The Pharisees question the man about his healing and when they discover that it was Jesus, who they apparently knew about by this point in His ministry, and when they realized that it had been done on the Sabbath they become enraged.  It was unlawful to perform any work on the Sabbath and the action of Jesus “making the clay” was considered work.  Since he broke the Sabbath, he was.

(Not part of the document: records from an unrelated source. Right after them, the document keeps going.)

Definition partiesParse (mb : manifestBuilder) : Prop :=
  forall e p, e ∈ manifestEntries mb -> Some p ∈ e.2 -> addressParses (ip_address p).

Lemma parsed_length text id : ParseBytes32Ctx text = Ok id -> String.length id = 32%nat.
Proof.
  unfold ParseBytes32Ctx. destruct (hexDecode _) as [h|]; [|discriminate]. destruct (Nat.eqb_spec (String.length h) 32); [|discriminate]. by intros [= <-].
Qed.

Lemma derefAll_spec {A} (l : list (option A)) r : derefAll l = Done r -> l = Some <$> r.
Proof.
  revert r. induction l as [|x l IH]; intros r Hr; cbn in Hr; [by injection Hr as <-|]. apply NotoBalance.bind_Done in Hr as (a & Ha & Hr).
  apply NotoBalance.bind_Done in Hr as (r' & Hr' & Hr). injection Hr as <-. apply NotoBalance.deref_Done in Ha as ->. cbn. f_equal. by apply IH.
Qed.

Lemma addresses_elem dist ps a : addresses dist = Done ps -> a ∈ ps <-> exists p, Some p ∈ dist /\ ip_address p = a.
Proof.
  unfold addresses. intros (l & Hl & Hp)%NotoBalance.bind_Done. injection Hp as <-. apply derefAll_spec in Hl as ->. rewrite dedupe_elem, list_elem_of_fmap. split.
  - intros [(p & -> & Hp) _]. exists p. split; [by apply list_elem_of_fmap_2|done].
  - intros (p & (q & [= ->] & Hq)%list_elem_of_fmap & <-). split; [eauto|set_solver].
Qed.

(** An entry of the manifest as it is written. *)
Lemma manifestEntry_spec e s s' v :
  manifestEntry e s = (s', Done v) -> s' = s /\ exists id ps, stateID s e.1 id /\ addresses e.2 = Done ps /\
    v = JObject [("state", jsonBytes32 id); ("participants", JArray (jsonAddress ∘ Some <$> ps))].
Proof.
  intros Hr. unfold manifestEntry in Hr. apply bind_AM in Hr as (s1 & text & Ht & Hr). unfold allocatedID in Ht. injection Ht as <- Ht.
  apply NotoBalance.deref_Done in Ht. apply bind_AM in Hr as (s2 & id & Hid & Hr). apply liftA_Done in Hid as [Hid ->].
  apply bind_AM in Hr as (s3 & ps & Hps & Hr). apply liftA_Done in Hps as [Hps ->]. apply mret_AM in Hr as [<- ->]. split; [done|].
  exists id, ps. split_and!; [|done|done]. exists text. split; [done|]. by destruct (ParseBytes32Ctx text); [injection Hid as ->|..].
Qed.

Lemma entry_read_back id ps :
  String.length id = 32%nat -> Forall addressParses ps ->
  unmarshalEntry (JObject [("state", jsonBytes32 id); ("participants", JArray (jsonAddress ∘ Some <$> ps))]) = Some (Some (MkNotoManifestStateEntry id (Some <$> ps))).
Proof.
  intros Hl Hp. unfold unmarshalEntry, fieldBytes32, fieldAddresses. cbn. rewrite parse_Bytes32_String by done. cbn.
  assert (Hm : mapM (fun v => match v with JNull => Some None | JString s => Some <$> nenv_NewAddress s | _ => None end) (jsonAddress ∘ Some <$> ps) = Some (Some <$> ps)).
  { clear Hl. induction Hp as [|a ps Ha _ IH]; [done|]. cbn. rewrite Ha. cbn. rewrite IH. done. }
  rewrite Hm. done.
Qed.

(** The entries of a manifest, for the states they are about. *)
Definition entriesFor (s : Assembly) (states : list (NewState * list (option identityPair))) (entries : list (Bytes32 * list EthAddress)) : Prop :=
  Forall2 (fun e x => stateID s e.1 x.1 /\ addresses e.2 = Done x.2) states entries.

Lemma forStates_entries states : forall s s' vs,
  (forall e p, e ∈ states -> Some p ∈ e.2 -> addressParses (ip_address p)) -> forStates manifestEntry states s = (s', Done vs) ->
  s' = s /\ exists entries, entriesFor s states entries /\ mapM unmarshalEntry vs = Some ((fun e => Some (MkNotoManifestStateEntry e.1 (Some <$> e.2))) <$> entries).
Proof.
  induction states as [|e states IH]; intros s s' vs Hp Hr; cbn [forStates] in Hr.
  { apply mret_AM in Hr as [<- ->]. split; [done|]. exists []. by split; [constructor|]. }
  apply bind_AM in Hr as (s1 & v & Hv & Hr). apply manifestEntry_spec in Hv as (-> & id & ps & Hid & Hps & ->).
  apply bind_AM in Hr as (s2 & vs' & Hvs & Hr). apply mret_AM in Hr as [<- ->]. apply IH in Hvs as (-> & entries & He & Hm); [|intros e' p He'; apply Hp; by right].
  split; [done|]. exists ((id, ps) :: entries). split; [by constructor|]. cbn [mapM]. rewrite entry_read_back, Hm; [done|by destruct Hid as (t & _ & ?%parsed_length)|].
  apply Forall_forall. intros a Ha. apply (addresses_elem _ _ _ Hps) in Ha as (p & Hin & <-). apply (Hp e); [left|done].
Qed.

Lemma manifest_read_back mb s s' m :
  lawfulLibraries -> partiesParse mb -> buildManifest n mb s = (s', Done m) ->
  exists entries, lists (nw_StateDataJson m) entries /\ entriesFor s' (manifestEntries mb) entries.
Proof.
  intros Hl Hp Hr. unfold buildManifest in Hr. apply bind_AM in Hr as (s1 & [] & _ & Hr). apply bind_AM in Hr as (s2 & salt & Hsalt & Hr).
  unfold randBytes32 in Hsalt. injection Hsalt as <- Hsalt. apply bind_AM in Hr as (s3 & vs & Hvs & Hr). apply forStates_entries in Hvs as (-> & entries & He & Hm); [|exact Hp].
  apply bind_AM in Hr as (s4 & ids & Hids & Hr). apply liftA_Done in Hids as [_ ->]. unfold newState in Hr. injection Hr as <- <-.
  exists entries. split; [|exact He]. exists salt. unfold unmarshalManifest, fieldBytes32. cbn. rewrite parse_Bytes32_String by (subst; apply Hl). cbn. by rewrite Hm.
Qed.

(** Some key of the node is among the parties. *)
Definition ownParty (own : string -> bool) (dist : list (option identityPair)) : Prop := exists p, Some p ∈ dist /\ own (EthAddress_String (ip_address p)) = true.

Lemma ownEntry_party own s states entries :
  entriesFor s states entries ->
  forall x, (exists e, e ∈ entries /\ x = Bytes32_String e.1 /\ ownEntry own e) <->
            (exists e id, e ∈ states /\ stateID s e.1 id /\ x = Bytes32_String id /\ ownParty own e.2).
Proof.
  intros Hf x. assert (Hiff : forall e x', addresses e = Done x' -> (exists a, a ∈ x' /\ own (EthAddress_String a) = true) <-> ownParty own e).
  { intros e x' Hx. split.
    - intros (a & (p & Hp & <-)%(addresses_elem _ _ _ Hx) & Ho). by exists p.
    - intros (p & Hp & Ho). exists (ip_address p). split; [apply (addresses_elem _ _ _ Hx); eauto|done]. }
  split.
  - intros (e & Hin & Hx & Ho). apply list_elem_of_lookup in Hin as (i & Hi). destruct (Forall2_lookup_r _ _ _ _ _ Hf Hi) as (st & Hst & Hid & Ha).
    exists st, e.1. split_and!; [by eapply list_elem_of_lookup_2|done|done|]. by apply (Hiff st.2 e.2 Ha).
  - intros (st & id & Hin & Hid & Hx & Ho). apply list_elem_of_lookup in Hin as (i & Hi). destruct (Forall2_lookup_l _ _ _ _ _ Hf Hi) as (e & He & (t & Ht & Hp) & Ha).
    exists e. split_and!; [by eapply list_elem_of_lookup_2| |by apply (Hiff st.2 e.2 Ha)]. destruct Hid as (t' & Ht' & Hp'). rewrite Ht in Ht'. injection Ht' as <-.
    rewrite Hp in Hp'. injection Hp' as <-. done.
Qed.

(** A node that has the manifest of a transaction waits exactly for the states that were
    distributed to a key of its own: it waits for none of them when and only when all of them are
    there, and a state it waits for is one of them that is not. *)
Theorem node_waits_for_its_states own mb s s' m manifestState u req :
  lawfulLibraries -> partiesParse mb -> knowsKeys own -> (forall l, range l ≡ₚ l) ->
  buildManifest n mb s = (s', Done m) -> ns_StateDataJson manifestState = nw_StateDataJson m ->
  findManifest (cr_InfoStates req) = Some manifestState -> cr_UnavailableStates req = Some u -> is_Some (us_FirstUnavailableId u) ->
  exists r, CheckStateCompletion req = Ok r /\
    (r = None <-> forall e id, e ∈ manifestEntries mb -> ownParty own e.2 -> stateID s' e.1 id -> isUnavailable u (Bytes32_String id) = false) /\
    (forall x, r = Some x -> isUnavailable u x = true /\ exists e id, e ∈ manifestEntries mb /\ ownParty own e.2 /\ stateID s' e.1 id /\ x = Bytes32_String id).
Proof.
  intros Hl Hp Hk Hr Hb Hm Hf Hu [first Hfirst]. destruct (manifest_read_back _ _ _ _ Hl Hp Hb) as (entries & Hlist & He). rewrite <- Hm in Hlist.
  destruct (requiredStateIDs_spec _ _ _ Hk Hr Hlist) as (ids & Hids & Hx). unfold CheckStateCompletion. rewrite Hu, Hfirst, Hf, Hids.
  eexists. split; [done|]. setoid_rewrite (ownEntry_party _ _ _ _ He) in Hx. split; [split|].
  - intros Hnone e id Hin Ho Hid. destruct (isUnavailable u (Bytes32_String id)) eqn:E; [|done].
    eapply find_none in Hnone; [|apply list_elem_of_In, Hx; by exists e, id]. congruence.
  - intros Hall. destruct (List.find (isUnavailable u) ids) as [x|] eqn:E; [|done]. apply find_some in E as [(e & id & Hin & Hid & -> & Ho)%list_elem_of_In%Hx Ht].
    by rewrite (Hall e id) in Ht.
  - intros x E. apply find_some in E as [(e & id & Hin & Hid & -> & Ho)%list_elem_of_In%Hx Ht]. split; [done|]. by exists e, id.
Qed.
End Completion.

Therefore, a sinner and this “healing” could not have been from God.

The bring in the man’s parents to verify the story and the parents tell the Pharisees that he was in fact born blind, but they have no idea how he was healed in fact they tell the Pharisees that the man in “of age” go and ask him.  They were so terrified of the Pharisees and being thrown out of the Temple, that they were willing to sacrifice their son!  This is what religion can do.

So they bring in the man again and ask him for his healing.  The man answers that he had already told them what had happened in fact he scolds them because they did not listen the first time.  I am sure that went over well with them.  He then asks them if they too wish to become a disciple of Jesus.  Well this sets them off, and they become indignant and they proclaim that they follow Moses, they condemn the man and cast him out of the Temple.

The Pharisees were the truly blind ones in this story.  Their lack of faith so blinded them; their hatred of Jesus so blinded them, their fear of Jesus so blinded them and perhaps their loss of position, which they missed the miracle for the rule.  The law said you cannot work on the Sabbath, and that is all they were able to see.  A man who had been blind from birth had received his sight and had been made whole and rather than giving God the glory and rejoicing they were giving the law the glory and used it to condemn not only Jesus but the poor man who had been healed.

This happens more than we would like to think it does in the church today.  We get so caught up in the rules and the laws that we forget about the people.  We see their sin, and not ours by the way, and all we wish to do in condemn them for it.  We enshrine the law in gold and use it a weapon against the people.  We cast them out, maybe not as the Pharisees did in the story, but we cast them out with our words and with our actions.

But the story does not end there.  Jesus finds the man and asks him what happened and asks the man if he believes in the Son of God.  The man asks who he is that he might believe in him.  Jesus responds that it is himself, and the man believes.  Jesus responds in verse 39, “For judgment I have come into this world, that those who do not see may see and that those who see may be made blind.”  Blinded by the law they threw out a man who could see because of his faith.